--- What to produce ---
Below are several records. Retype exactly those lines running from the one with "IgnoreCommandLineMacros CB = true ->" through the one with "unfold rejects. simpl.", end lines included, and no others.

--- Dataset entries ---
------------------------------------------------
(* ------------------------------------------------------------------ *)
(** ** The naming check *)

(** C7. In caps-only mode, for a macro definition that no rule rejects: the
    sink is left as it was if and only if every character of the macro name
    is an upper-case letter, a digit or an underscore; otherwise exactly one
    diagnostic, the naming one, is added. *)
Theorem naming_check_iff_caps_only (CB : MacroUsageCallbacks)
    (MacroNameTok : Token) (MD : MacroDirective) (Sink : list Diagnostic) :
  CheckCapsOnly CB = true ->
  rejects CB MacroNameTok MD = false ->
  (MacroDefined CB MacroNameTok MD Sink = (tt, Sink) <->
   Forall capsChar (chars (macroName MacroNameTok))) /\
  (~ Forall capsChar (chars (macroName MacroNameTok)) ->
   MacroDefined CB MacroNameTok MD Sink =
   (tt, Sink ++ [namingDiag MacroNameTok MD])).
Proof.
  intros HC HR. rewrite (MacroDefined_naming _ _ _ _ HR HC).
  rewrite <- isCapsOnly_iff.
  destruct (isCapsOnly (macroName MacroNameTok)).
  - rewrite app_nil_r. split; [tauto|]. intros H. now contradiction H.
  - split; [|reflexivity]. split; [|discriminate].
    intros H. exfalso.
    apply (sink_grows Sink (namingDiag MacroNameTok MD)). congruence.
Qed.

Lemma naming_check_iff_caps_only_witness :
  MacroDefined Samples.caps_mode (Samples.name "myMacro") (Samples.ONE 70) [] =
  (tt, [namingDiag (Samples.name "myMacro") (Samples.ONE 70)]) /\
  MacroDefined Samples.caps_mode (Samples.name "MY_MACRO") (Samples.ONE 80) [] =
  (tt, []).
Proof.
  split.
  - apply (naming_check_iff_caps_only Samples.caps_mode
             (Samples.name "myMacro") (Samples.ONE 70) []);
      try reflexivity.
    apply isCapsOnly_false_iff. reflexivity.
  - apply (naming_check_iff_caps_only Samples.caps_mode
             (Samples.name "MY_MACRO") (Samples.ONE 80) []);
      try reflexivity.
    apply isCapsOnly_iff. reflexivity.
Defined.

(** C10. The allowed pattern has no effect on the naming check: in
    caps-only mode a macro definition that no rule rejects, whose name
    matches the pattern but is not written with upper-case letters, digits
    and underscores only, still receives the naming diagnostic, and the
    outcome is the same under any other pattern. *)
Theorem allowed_pattern_does_not_excuse_names (CB : MacroUsageCallbacks)
    (MacroNameTok : Token) (MD : MacroDirective) (Sink : list Diagnostic) :
  CheckCapsOnly CB = true ->
  rejects CB MacroNameTok MD = false ->
  Regex_match (RegExp CB) (macroName MacroNameTok) = true ->
  ~ Forall capsChar (chars (macroName MacroNameTok)) ->
  MacroDefined CB MacroNameTok MD Sink =
  (tt, Sink ++ [namingDiag MacroNameTok MD]) /\
  forall Other : Regex,
    MacroDefined (mkCallbacks Other true (IgnoreCommandLineMacros CB))
      MacroNameTok MD Sink =
    MacroDefined CB MacroNameTok MD Sink.
Proof.
  intros HC HR HM HN. apply isCapsOnly_false_iff in HN.
  split.
  - rewrite (MacroDefined_naming _ _ _ _ HR HC), HN. reflexivity.
  - intros Other.
    rewrite (MacroDefined_naming _ _ _ _ HR HC).
    rewrite MacroDefined_naming; [reflexivity | exact HR | reflexivity].
Qed.

Lemma allowed_pattern_does_not_excuse_names_witness :
  Regex_match Samples.debug_pattern "DEBUG_myLevel" = true /\
  MacroDefined Samples.caps_mode (Samples.name "DEBUG_myLevel")
    (Samples.ONE 110) [] =
  (tt, [namingDiag (Samples.name "DEBUG_myLevel") (Samples.ONE 110)]).
Proof.
  split; [reflexivity|].
  apply (allowed_pattern_does_not_excuse_names Samples.caps_mode
           (Samples.name "DEBUG_myLevel") (Samples.ONE 110) []);
    try reflexivity.
  apply isCapsOnly_false_iff. reflexivity.
Defined.

(* ------------------------------------------------------------------ *)
(** ** Runs *)

(** C9. Two runs over the same sequence of macro-definition events with the
    same configuration add the same diagnostics in the same order, whatever
    their sinks held before: what a run adds is the concatenation, in event
    order, of what each event adds on its own. *)
Theorem runs_are_repeatable (CB : MacroUsageCallbacks)
    (Events : list MacroDefinitionEvent) (Sink1 Sink2 : list Diagnostic) :
  exists Ds,
    run CB Events Sink1 = (tt, Sink1 ++ Ds) /\
    run CB Events Sink2 = (tt, Sink2 ++ Ds) /\
    Ds = flat_map (emitted CB) Events.
Proof.
  exists (flat_map (emitted CB) Events).
  repeat split; apply run_appends.
Qed.

(* ------------------------------------------------------------------ *)
(** ** What a diagnostic says, and when there is one *)

(** Every diagnostic that a macro definition adds is placed at the location
    of the definition, names the macro in its argument and uses one of the
    four fixed format strings. *)
Theorem diagnostics_describe_the_definition (CB : MacroUsageCallbacks)
    (MacroNameTok : Token) (MD : MacroDirective) (D : Diagnostic) :
  In D (emitted CB (mkEvent MacroNameTok MD)) ->
  diag_loc D = getLocation MD /\
  diag_arg D = macroName MacroNameTok /\
  In (diag_message D)
     [constant_message; variadic_message; function_like_message;
      naming_message].
Proof.
  rewrite emitted_table. intros HIn.
  repeat match type of HIn with
         | In _ (if ?c then _ else _) => destruct c
         end;
    try contradiction; destruct HIn as [<- | []]; simpl; intuition auto.
Qed.

Lemma diagnostics_describe_the_definition_witness :
  diag_loc (variadicDiag (Samples.name "LOG") Samples.LOG) = Samples.here 30 /\
  diag_arg (variadicDiag (Samples.name "LOG") Samples.LOG) = "LOG".
Proof.
  destruct (diagnostics_describe_the_definition Samples.usage_mode
              (Samples.name "LOG") Samples.LOG
              (variadicDiag (Samples.name "LOG") Samples.LOG))
    as (HLoc & HArg & _).
  - left. reflexivity.
  - split; [exact HLoc | exact HArg].
Defined.

(** A macro definition is reported if and only if none of the six
    exclusions applies to it and either the check is in caps-only mode and
    some character of the name is not an upper-case letter, a digit or an
    underscore, or the check is not in caps-only mode, the pattern does not
    match the name and the macro is all-literal, variadic or
    function-like. *)
Theorem reported_iff (CB : MacroUsageCallbacks)
    (MacroNameTok : Token) (MD : MacroDirective) :
  emitted CB (mkEvent MacroNameTok MD) <> [] <->
  (loc_file (getLocation MD) <> BuiltinFile /\
   isUsedForHeaderGuard (getMacroInfo MD) = false /\
   tokens (getMacroInfo MD) <> [] /\
   ~ Exists isHashOrHashHash (tokens (getMacroInfo MD)) /\
   ~ (IgnoreCommandLineMacros CB = true /\
      loc_file (getLocation MD) = CommandLineFile) /\
   macroName MacroNameTok <> "__GCC_HAVE_DWARF2_CFI_ASM") /\
  ((CheckCapsOnly CB = true /\
    ~ Forall capsChar (chars (macroName MacroNameTok))) \/
   (CheckCapsOnly CB = false /\
    Regex_match (RegExp CB) (macroName MacroNameTok) = false /\
    (allLiteral MD \/ isVariadic (getMacroInfo MD) = true \/
     isFunctionLike (getMacroInfo MD) = true))).
Proof.
  assert (HRej : rejects CB MacroNameTok MD = false <->
                 loc_file (getLocation MD) <> BuiltinFile /\
                 isUsedForHeaderGuard (getMacroInfo MD) = false /\
                 tokens (getMacroInfo MD) <> [] /\
                 ~ Exists isHashOrHashHash (tokens (getMacroInfo MD)) /\
                 ~ (IgnoreCommandLineMacros CB = true /\
                    loc_file (getLocation MD) = CommandLineFile) /\
                 macroName MacroNameTok <> "__GCC_HAVE_DWARF2_CFI_ASM").
  { rewrite <- not_true_iff_false, rejects_iff. unfold exempt_name.
    destruct (isUsedForHeaderGuard (getMacroInfo MD)); intuition congruence. }
  rewrite <- HRej, <- isCapsOnly_false_iff, <- all_literal_iff, emitted_table.
  destruct (rejects CB MacroNameTok MD); [intuition congruence|].
  destruct (CheckCapsOnly CB).
  { destruct (isCapsOnly _); intuition congruence. }
  destruct (Regex_match _ _); [intuition congruence|].
  destruct (STLExtras.all_of _ _); [intuition congruence|].
  destruct (isVariadic _); [intuition congruence|].
  destruct (isFunctionLike _); intuition congruence.
Qed.

(* ------------------------------------------------------------------ *)
(** ** Definitions made on the command line *)

(** With [IgnoreCommandLineMacros] set, a macro defined on the command line
    adds nothing to the sink, in both modes and whatever its name and body
    are. *)
Theorem command_line_definitions_are_ignored (CB : MacroUsageCallbacks)
    (MacroNameTok : Token) (MD : MacroDirective) (Sink : list Diagnostic) :
  IgnoreCommandLineMacros CB = true ->
  loc_file (getLocation MD) = CommandLineFile ->
  MacroDefined CB MacroNameTok MD Sink = (tt, Sink).
Proof.
  intros HI HL. apply MacroDefined_rejected, rejects_iff. tauto.
Qed.

Lemma command_line_definitions_are_ignored_witness :
  MacroDefined Samples.usage_mode (Samples.name "MAX")
    (mkMacroDirective (mkLoc CommandLineFile 1) (getMacroInfo Samples.MAX)) [] =
  (tt, []).
Proof.
  apply (command_line_definitions_are_ignored Samples.usage_mode
           (Samples.name "MAX")
           (mkMacroDirective (mkLoc CommandLineFile 1)
              (getMacroInfo Samples.MAX)) []);
    reflexivity.
Defined.

(** [IgnoreCommandLineMacros] matters for command-line definitions only:
    for a macro defined anywhere else the outcome is the same with the
    option on and off. *)
Theorem command_line_option_is_local (R : Regex) (CapsOnly : bool)
    (MacroNameTok : Token) (MD : MacroDirective) (Sink : list Diagnostic) :
  loc_file (getLocation MD) <> CommandLineFile ->
  MacroDefined (mkCallbacks R CapsOnly true) MacroNameTok MD Sink =
  MacroDefined (mkCallbacks R CapsOnly false) MacroNameTok MD Sink.
Proof.
  intros HL. rewrite !MacroDefined_emitted. f_equal. f_equal.
  rewrite !emitted_table.
  assert (HR : rejects (mkCallbacks R CapsOnly true) MacroNameTok MD =
               rejects (mkCallbacks R CapsOnly false) MacroNameTok MD).
  { unfold rejects. simpl.
    rewrite <- command_line_iff in HL.
    destruct (SM.isWrittenInCommandLineFile (getLocation MD));
      [now contradiction HL|reflexivity]. }
  rewrite HR. reflexivity.
Qed.

Lemma command_line_option_is_local_witness :
  MacroDefined (mkCallbacks Samples.debug_pattern false true)
    (Samples.name "SQUARE") Samples.SQUARE [] =
  MacroDefined (mkCallbacks Samples.debug_pattern false false)
    (Samples.name "SQUARE") Samples.SQUARE [].
Proof.
  apply (command_line_option_is_local Samples.debug_pattern false
           (Samples.name "SQUARE") Samples.SQUARE []).
  discriminate.
Defined.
------------------------------------------------
--- Solved exercise ---
  IgnoreCommandLineMacros CB = true ->
  loc_file (getLocation MD) = CommandLineFile ->
  MacroDefined CB MacroNameTok MD Sink = (tt, Sink).
Proof.
  intros HI HL. apply MacroDefined_rejected, rejects_iff. tauto.
Qed.

Lemma command_line_definitions_are_ignored_witness :
  MacroDefined Samples.usage_mode (Samples.name "MAX")
    (mkMacroDirective (mkLoc CommandLineFile 1) (getMacroInfo Samples.MAX)) [] =
  (tt, []).
Proof.
  apply (command_line_definitions_are_ignored Samples.usage_mode
           (Samples.name "MAX")
           (mkMacroDirective (mkLoc CommandLineFile 1)
              (getMacroInfo Samples.MAX)) []);
    reflexivity.
Defined.

(** [IgnoreCommandLineMacros] matters for command-line definitions only:
    for a macro defined anywhere else the outcome is the same with the
    option on and off. *)
Theorem command_line_option_is_local (R : Regex) (CapsOnly : bool)
    (MacroNameTok : Token) (MD : MacroDirective) (Sink : list Diagnostic) :
  loc_file (getLocation MD) <> CommandLineFile ->
  MacroDefined (mkCallbacks R CapsOnly true) MacroNameTok MD Sink =
  MacroDefined (mkCallbacks R CapsOnly false) MacroNameTok MD Sink.
Proof.
  intros HL. rewrite !MacroDefined_emitted. f_equal. f_equal.
  rewrite !emitted_table.
  assert (HR : rejects (mkCallbacks R CapsOnly true) MacroNameTok MD =
               rejects (mkCallbacks R CapsOnly false) MacroNameTok MD).
  { unfold rejects. simpl.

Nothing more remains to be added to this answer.